When you receive false positive reports from trusted players, check the anti-cheat's violation log, reproduce the scenario if possible, and adjust the specific check that triggered. Never dismiss a false positive report, one unfair kick does more reputation damage than a cheater who gets caught an hour late.

Bedrock Player Exceptions

If your server supports Bedrock crossplay via Geyser, Bedrock players will trigger false positives constantly. Bedrock's movement physics, combat timing, and packet behavior differ from Java. A Bedrock player's normal gameplay looks like cheating to a Java-focused anti-cheat.

Grim handles this natively, it detects Floodgate-authenticated players and applies separate check profiles. For Vulcan and Matrix, add Bedrock player exemptions:

  • Give Bedrock players a permission node that bypasses specific checks (e.g., vulcan.bypass.movement).
  • In LuckPerms, create a group for Bedrock players and assign bypass permissions to that group.
  • Use Floodgate's built-in group assignment to automatically add Bedrock players to this group on join.

This reduces protection for Bedrock players, which is an accepted trade-off. Bedrock hacked clients exist but are far less common and less capable than Java hacked clients.

Combining Anti-Cheat with Staff Monitoring

Anti-cheat plugins are a tool, not a replacement for active moderation. Train your staff to recognize cheating behaviors: snapping aim (killaura), impossible reach distances, moving too fast, or finding hidden bases suspiciously quickly. Plugins like Vulcan send staff alerts in chat, teach moderators to act on these alerts by spectating the flagged player (use vanish and spectator mode) before punishing.

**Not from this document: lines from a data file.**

(* ===== verification/Deletion.v ===== *)
(** * Deletion: claims, rows, blobs; garbage collection

    [crates/garret-pusher/src/deletion.rs] and [gc.rs]. The deletion sequence
    (claim the path, delete its row, delete its blob, release the claim) and
    the two loops that drive it without an operator: the eviction pass and the
    orphan sweep. Claims a handler still holds when it returns early are
    released when it ends, as Rust drops them.

    The timer loop [run_forever], which calls [tick] and [sweep_orphans], is in
    Startup. Not modelled: the pass mutex and the metrics. *)

From S2P Require Import Prelude Text Common InFlight Db Prog Storage World.

(** ** The deletion sequence *)

Record Deletion := mkDeletion {
  dn_claims : list string;
  dn_keys : list string;
}.

Definition deletion_default : Deletion := mkDeletion [] [].

Definition busy_message (hash : string) (busy : Busy) : string :=
  hash +:+ " is being " +:+
    match busy with Busy_Uploading => "uploaded" | Busy_Deleting => "deleted" end +:+
    "; nothing was deleted, retry".

(** [Deletion::claim_all]: the claims collected before a refusal are dropped. *)
Fixpoint claim_all_from (claimed : list string) (hashes : list string)
    : Handler (Result Deletion Failure) :=
  match hashes with
  | [] => Ret (Ok (mkDeletion claimed []))
  | hash :: hashes =>
      do c <- request (Op_ClaimDelete hash);
      match c with
      | Ok _ => claim_all_from (claimed ++ [hash]) hashes
      | Err busy =>
          do _ <- request (Op_Release claimed);
          Ret (Err (Fail_Other (busy_message hash busy)))
      end
  end.
Definition claim_all (hashes : list string) : Handler (Result Deletion Failure) :=
  claim_all_from [] hashes.

(** [claim_all] called with the connection lock held, as prune does. *)
Fixpoint claim_all_locked (st : State) (hashes : list string) : Result State string :=
  match hashes with
  | [] => Ok st
  | hash :: hashes =>
      match claim_delete st hash with
      | Ok st => claim_all_locked st hashes
      | Err busy => Err (busy_message hash busy)
      end
  end.
Lemma fsck_body_spec blobs grace vs repair drained w held w' held' report :
  db_wf (w_db w) →
  runs_listing blobs w held (fsck_body grace vs repair drained) w' held' (Ok report) →
  reports blobs grace vs w report ∧ repairs repair w w' report ∧ rp_quiesce_drained report = drained ∧
  w_blobs w' = w_blobs w ∧ w_inflight w' = w_inflight w ∧ db_wf (w_db w').
Proof.
  intros Hwf Hr. unfold fsck_body in Hr.
  apply runs_listing_request in Hr as (r & w1 & held1 & [-> ->] & Hl & Hr). cbn [lists] in Hl. subst r.
  apply runs_listing_runs in Hr.
  apply runs_db_read in Hr as [Hr|(msg & Hr)]; [|by apply runs_ret_inv in Hr as (_ & _ & [=])].
  apply runs_request in Hr as (now & w1 & held1 & (-> & -> & ->) & Hr).
  apply runs_request in Hr as (st & w1 & held1 & (-> & -> & ->) & Hr).
  set (findings := classify_rows _ _ _ _ _ _) in Hr.
  destruct (to_wire findings) as [dangling mismatches] eqn:Hwire.
  apply runs_request in Hr as (st & w1 & held1 & (-> & -> & ->) & Hr).
  apply runs_bind in Hr as (r & w1 & held1 & Hrep & Hr).
  destruct r as [repaired|e]; [|by apply runs_ret_inv in Hr as (_ & _ & [=])].
  apply runs_ret_inv in Hr as (-> & -> & [= ->]).
  split; [by apply reports_classified|]. unfold repairs.
  cbn [rp_dangling rp_size_mismatches rp_orphans rp_quiesce_drained rp_repaired].
  destruct (bool_decide_reflect (repair = Repair_No ∨ drained = Some false)) as [Hno|Hno].
  { assert (negb (bool_decide (repair = Repair_No)) && negb (bool_decide (drained = Some false)) = false)
      as Hcond by (rewrite andb_false_iff, !negb_false_iff, !bool_decide_eq_true; tauto).
    rewrite Hcond in Hrep. by apply runs_ret_inv in Hrep as (-> & _ & [= ->]). }
  rewrite !bool_decide_eq_false_2 in Hrep by tauto. cbn [negb andb] in Hrep. unfold apply_repair in Hrep.
  pose proof (to_wire_paths findings) as Hpaths. rewrite Hwire in Hpaths. simpl in Hpaths.
  apply repair_loop_spec in Hrep as (Hwf' & Hbl & Hst & Hother & -> & Hgone); [|done| |].
  - split_and!; [by rewrite Hpaths, length_map| |done..].
    intros h. case_decide as Hin; rewrite Hpaths in Hin; [by apply Hgone|by apply Hother].
  - apply classify_rows_nodup, all_objects_brief_nodup.
  - apply Forall_forall. intros f (row & Hrow & _ & _ & -> & _)%classify_rows_elem.
    apply all_objects_brief_elem in Hrow as (r & Hr & Heq). simpl. unfold created_at. rewrite Hr, Heq. done.
Qed.
Lemma chunk_sign db0 h chunk db updates n sigs :
  h ∉ chunk → new_sigs db0 h = Some sigs → refuses db0 h = false → changes db0 h = true →
  chunk_result db0 chunk (update_sigs db h sigs) updates n →
  chunk_result db0 (h :: chunk) db ((h, sigs) :: updates) n.
Proof.
  intros Hh Hs Hr Hch [H1 H2 H3 H4 H5 H6]. split; try done.
  - rewrite filter_cons_False; [done|]. by rewrite Hr.
  - rewrite filter_cons_True by done. simpl. by f_equal.
  - intros i. change (write_sigs ((h, sigs) :: updates) db) with
      (write_sigs updates (update_sigs db h sigs)). rewrite H6. unfold update_sigs.
    rewrite update_row_lookup. destruct (decide (h = i)) as [<-|Hi].
    + rewrite decide_False by done. rewrite decide_True by by left.
      unfold resign_row. by rewrite Hs.
    + repeat case_decide; set_solver.
Qed.

Lemma resign_chunk_spec chunk db0 db updates n :
  NoDup chunk → (∀ h, h ∈ chunk → objects db !! h = objects db0 !! h) →
  resign_objects state (get_objects chunk db0) = Ok (updates, n) →
  chunk_result db0 chunk db updates n.
Proof.
  revert db updates n. induction chunk as [|h chunk IH]; intros db updates n Hnd Hsame.
  { intros [= <- <-]. by split. }
  apply NoDup_cons in Hnd as [Hh Hnd].
  assert (Hh0 : objects db !! h = objects db0 !! h) by (apply Hsame; by left).
  assert (Htail : ∀ i, i ∈ chunk → objects db !! i = objects db0 !! i) by (intros i Hi; apply Hsame; by right).
  rewrite get_objects_cons.
  destruct (objects db0 !! h) as [row|] eqn:Hrow.
  2: { assert (Hg : get_object db0 h = None)
         by (unfold get_object, get_object_and_last_accessed; by rewrite Hrow).
       rewrite Hg. intros Hr%(IH db _ _ Hnd Htail). apply (chunk_skip _ h) in Hr; [|done| |].
       - unfold refuses in Hr. by rewrite Hg in Hr.
       - by rewrite Hh0.
       - unfold changes, new_sigs. by rewrite Hg. }
  destruct (get_object_Some db0 h row Hrow) as (obj & Hg & Hsigs & Hhash). rewrite Hg.
  cbn [resign_objects].
  destruct (verify obj (as_store_dir state) (as_keys state)) eqn:Hv.
  2: { destruct (resign_objects state (get_objects chunk db0)) as [[ups m]|e] eqn:Hr; [|done].
       intros [= <- <-]. assert (Hn : new_sigs db0 h = None) by (unfold new_sigs; by rewrite Hg, Hv).
       pose proof (IH db _ _ Hnd Htail eq_refl) as Hc. apply (chunk_skip _ h) in Hc; [|done| |].
       - unfold refuses in Hc. by rewrite Hg, Hv in Hc.
       - rewrite Hh0. unfold resign_row. by rewrite Hn.
       - unfold changes. by rewrite Hn. }
  destruct (sign obj (as_store_dir state) (as_keys state)) as [sigs|e] eqn:Hs; cbn [map_err]; [|done].
  destruct (resign_objects state (get_objects chunk db0)) as [[ups m]|e] eqn:Hr; [|done].
  assert (Hn : new_sigs db0 h = Some sigs) by (unfold new_sigs; by rewrite Hg, Hv, Hs).
  assert (Hrf : refuses db0 h = false) by (unfold refuses; by rewrite Hg, Hv).
  assert (Hch : changes db0 h = negb (bool_decide (sigs = r_sigs row)))
    by (unfold changes; by rewrite Hn, Hrow).
  cbn. rewrite Hsigs, Hhash. destruct (bool_decide_reflect (sigs = r_sigs row)) as [Hb|Hb].
  - intros [= <- <-]. pose proof (IH db _ _ Hnd Htail eq_refl) as Hc.
    apply (chunk_skip _ h) in Hc; [by rewrite Hrf in Hc|done| |done].
    rewrite Hh0. unfold resign_row. rewrite Hn, Hb. cbn. by rewrite set_sigs_id.
  - intros [= <- <-]. apply chunk_sign; [done|done|done|done|]. apply IH; [done| |done].
    intros i Hi. unfold update_sigs. rewrite update_row_lookup, decide_False; [by apply Htail|].
    congruence.
Qed.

Consider a screen-sharing policy for competitive servers (Factions, PvP). When a player is suspected of cheating and anti-cheat flags are ambiguous, a staff member can request a Discord screen share to verify. This is standard practice in the competitive Minecraft community and catches sophisticated cheaters that bypass anti-cheat software.

Performance Impact

Anti-cheat plugins process every player's movement packets, which means they add CPU overhead per online player. On a well-optimized server (see our optimization guide), the impact is typically 2-5% CPU increase. Grim is particularly lightweight because its prediction engine is efficient. Vulcan is similarly lean. Avoid running two anti-cheat plugins simultaneously, they conflict with each other and double the performance cost without improving detection.